Provided data:
(* ===== verification/PushSync.v ===== *)
(** * What a push does to the file table and the object store

    Proofs about [Push.handle]: the rows of the app become the listing, every row
    keeps an object behind it, and nothing of another app or of a submission
    changes.  [P hash content] is any relation the client's archive satisfies
    (for instance that the hash is the SHA-256 of the content): whatever it is,
    the stored rows satisfy it too. *)

From S2P Require Import Prelude GoStrings GoPath FileSys Context Services S3 Cache.
From S2P Require Import Db Metadata Archive Utils Icon Notifications Packager Push.

Module PushSync.
Import Push.

Section sync.
Context `{Services} `{!S3Laws s3T} `{!McLaws mcT} `{!Db.PgLaws pgT} `{!Db.PgStable pgT}.
Context (P : string → string → Prop).
Context (db app : string) (c : Cache.Cache).
Implicit Types (w : World) (h : pushHandler).

(** The development rows of the app. *)
Definition dev w (n : string) : option string := Db.table db w !! (app, Some "", n).

(** A row has its object. *)
Definition row_backed w (n : string) : Prop :=
  ∀ hsh, dev w n = Some hsh → ∃ b, Cache.content c w hsh = Some b ∧ P hsh b.
Definition backed w : Prop := ∀ n, row_backed w n.
(** All rows but one have. *)
Definition backed_but w : Prop := ∃ n0, ∀ n, n ≠ n0 → row_backed w n.

(** Nothing but the development rows of the app changed. *)
Definition others w w' : Prop :=
  ∀ k, (∀ n, k ≠ (app, Some "", n)) → Db.table db w' !! k = Db.table db w !! k.

Record safe (B : World → Prop) w w' : Prop := {
  safe_env : w_env w' = w_env w;
  safe_others : others w w';
  safe_nn : Db.no_null app (Db.table db w');
  safe_backed : B w';
}.

Lemma backed_weaken w : backed w → backed_but w.
Proof. intros Hb. exists "". auto. Qed.
Lemma safe_weaken w w' : safe backed w w' → safe backed_but w w'.
Proof. intros []. split; auto using backed_weaken. Qed.
Lemma others_trans w1 w2 w3 : others w1 w2 → others w2 w3 → others w1 w3.
Proof. intros E1 E2 k Hk. rewrite E2 //. by apply E1. Qed.
Lemma safe_trans B1 B2 w1 w2 w3 : safe B1 w1 w2 → safe B2 w2 w3 → safe B2 w1 w3.
Proof. intros [] []. split; [congruence|by eapply others_trans|done..]. Qed.

(** Only the views and the environment matter. *)
Lemma safe_same (B : World → Prop) w w' :
  (∀ w1 w2, Db.table db w2 = Db.table db w1 → blobs w2 = blobs w1 → B w1 → B w2) →
  w_env w' = w_env w → Db.table db w' = Db.table db w → blobs w' = blobs w →
  Db.no_null app (Db.table db w) → B w → safe B w w'.
Proof.
  intros HB He Ht Hb Hn Hw. split; [done|intros k _; by rewrite Ht|by rewrite Ht|by eapply HB].
Qed.

Lemma row_backed_same w w' n :
  Db.table db w' = Db.table db w → blobs w' = blobs w → row_backed w n → row_backed w' n.
Proof.
  intros Ht Hb Hw hsh. rewrite /dev Ht (Cache.content_same _ w w') //. apply Hw.
Qed.
Lemma backed_same w w' :
  Db.table db w' = Db.table db w → blobs w' = blobs w → backed w → backed w'.
Proof. intros ? ? Hw n. by eapply row_backed_same. Qed.

(** Storing an object keeps every row backed. *)
Lemma backed_blob w w' k b :
  Db.table db w' = Db.table db w →
  blobs w' = blobs w ∨ blobs w' = <[(Cache.bk c, Cache.prefixed c k) := b]> (blobs w) →
  P k b → backed w → backed w'.
Proof.
  intros Ht [Hb|Hb] HP Hw; [by eapply backed_same|].
  intros n hsh. rewrite /dev Ht (Cache.content_insert _ _ _ _ _ _ Hb). case_decide; subst; eauto.
  apply Hw.
Qed.

Lemma backed_row w w' n0 hsh b :
  Db.table db w' = <[(app, Some "", n0) := hsh]> (Db.table db w) →
  blobs w' = <[(Cache.bk c, Cache.prefixed c hsh) := b]> (blobs w) →
  P hsh b → backed w → backed w'.
Proof.
  intros Ht Hb HP Hw n hsh'. rewrite /dev Ht (Cache.content_insert _ _ _ _ _ _ Hb).
  case_decide; subst; [eauto|]. destruct (decide (n = n0)) as [->|Hne].
  - rewrite lookup_insert_eq. congruence.
  - rewrite lookup_insert_ne; [|congruence]. apply Hw.
Qed.

Lemma others_insert w w' n hsh :
  Db.table db w' = <[(app, Some "", n) := hsh]> (Db.table db w) → others w w'.
Proof. intros Ht k Hk. by rewrite Ht lookup_insert_ne. Qed.
Lemma others_delete w w' n :
  Db.table db w' = delete (app, Some "", n) (Db.table db w) → others w w'.
Proof. intros Ht k Hk. by rewrite Ht lookup_delete_ne. Qed.

(** The handler of this app, with its archive. *)
Record ours (a : Archive.Archive) h : Prop := {
  ours_db : p_db h = db;
  ours_app : p_appID h = app;
  ours_cache : p_cache h = c;
  ours_archive : p_archive h = Some a;
}.

Lemma ours_dirty a h x : ours a h → ours a (set_p_dirty x h).
Proof. by intros []. Qed.

Context (Hopen : Cache.opened c).

(** The archive's hashes describe its contents. *)
Definition honest (a : Archive.Archive) (f : fsys) : Prop :=
  ∀ n hsh b, Archive.nil_map (Archive.listing a) !! n = Some hsh →
    Archive.GetContent a n f = Ok b → P hsh b.

(** The row written by a step of [update], whether inserted or updated. *)
Lemma wp_write_row add h a name hsh Q C w :
  ours a h → Db.no_null app (Db.table db w) → (add = false → is_Some (dev w name)) →
  (∀ s, Db.pg_view db s = <[(app, Some "", name) := hsh]> (Db.table db w) → Q None (set_pg s w)) →
  (∀ s, Db.pg_view db s = Db.table db w ∨
        Db.pg_view db s = <[(app, Some "", name) := hsh]> (Db.table db w) → C nil_deref (set_pg s w)) →
  wp (if add then Db.AddFile (p_db h) (p_appID h) "" name hsh
      else Db.UpdateFile (p_db h) (p_appID h) "" name hsh) Q C w.
Proof.
  intros [-> -> _ _] Hnn Hadd HQ HC. destruct add.
  - apply Db.wp_AddFile; [by intros; apply HQ|]. intros s [?|[_ ?]]; apply HC; auto.
  - apply Db.wp_UpdateFile; [done|..]; rewrite Db.upd_rows_insert //; by apply Hadd.
Qed.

Exercise brief: Filter the records above for lines containing the word "Context", and copy those lines.

Reply:
From S2P Require Import Prelude GoStrings GoPath FileSys Context Services S3 Cache.
Context `{Services} `{!S3Laws s3T} `{!McLaws mcT} `{!Db.PgLaws pgT} `{!Db.PgStable pgT}.
Context (P : string → string → Prop).
Context (db app : string) (c : Cache.Cache).
Context (Hopen : Cache.opened c).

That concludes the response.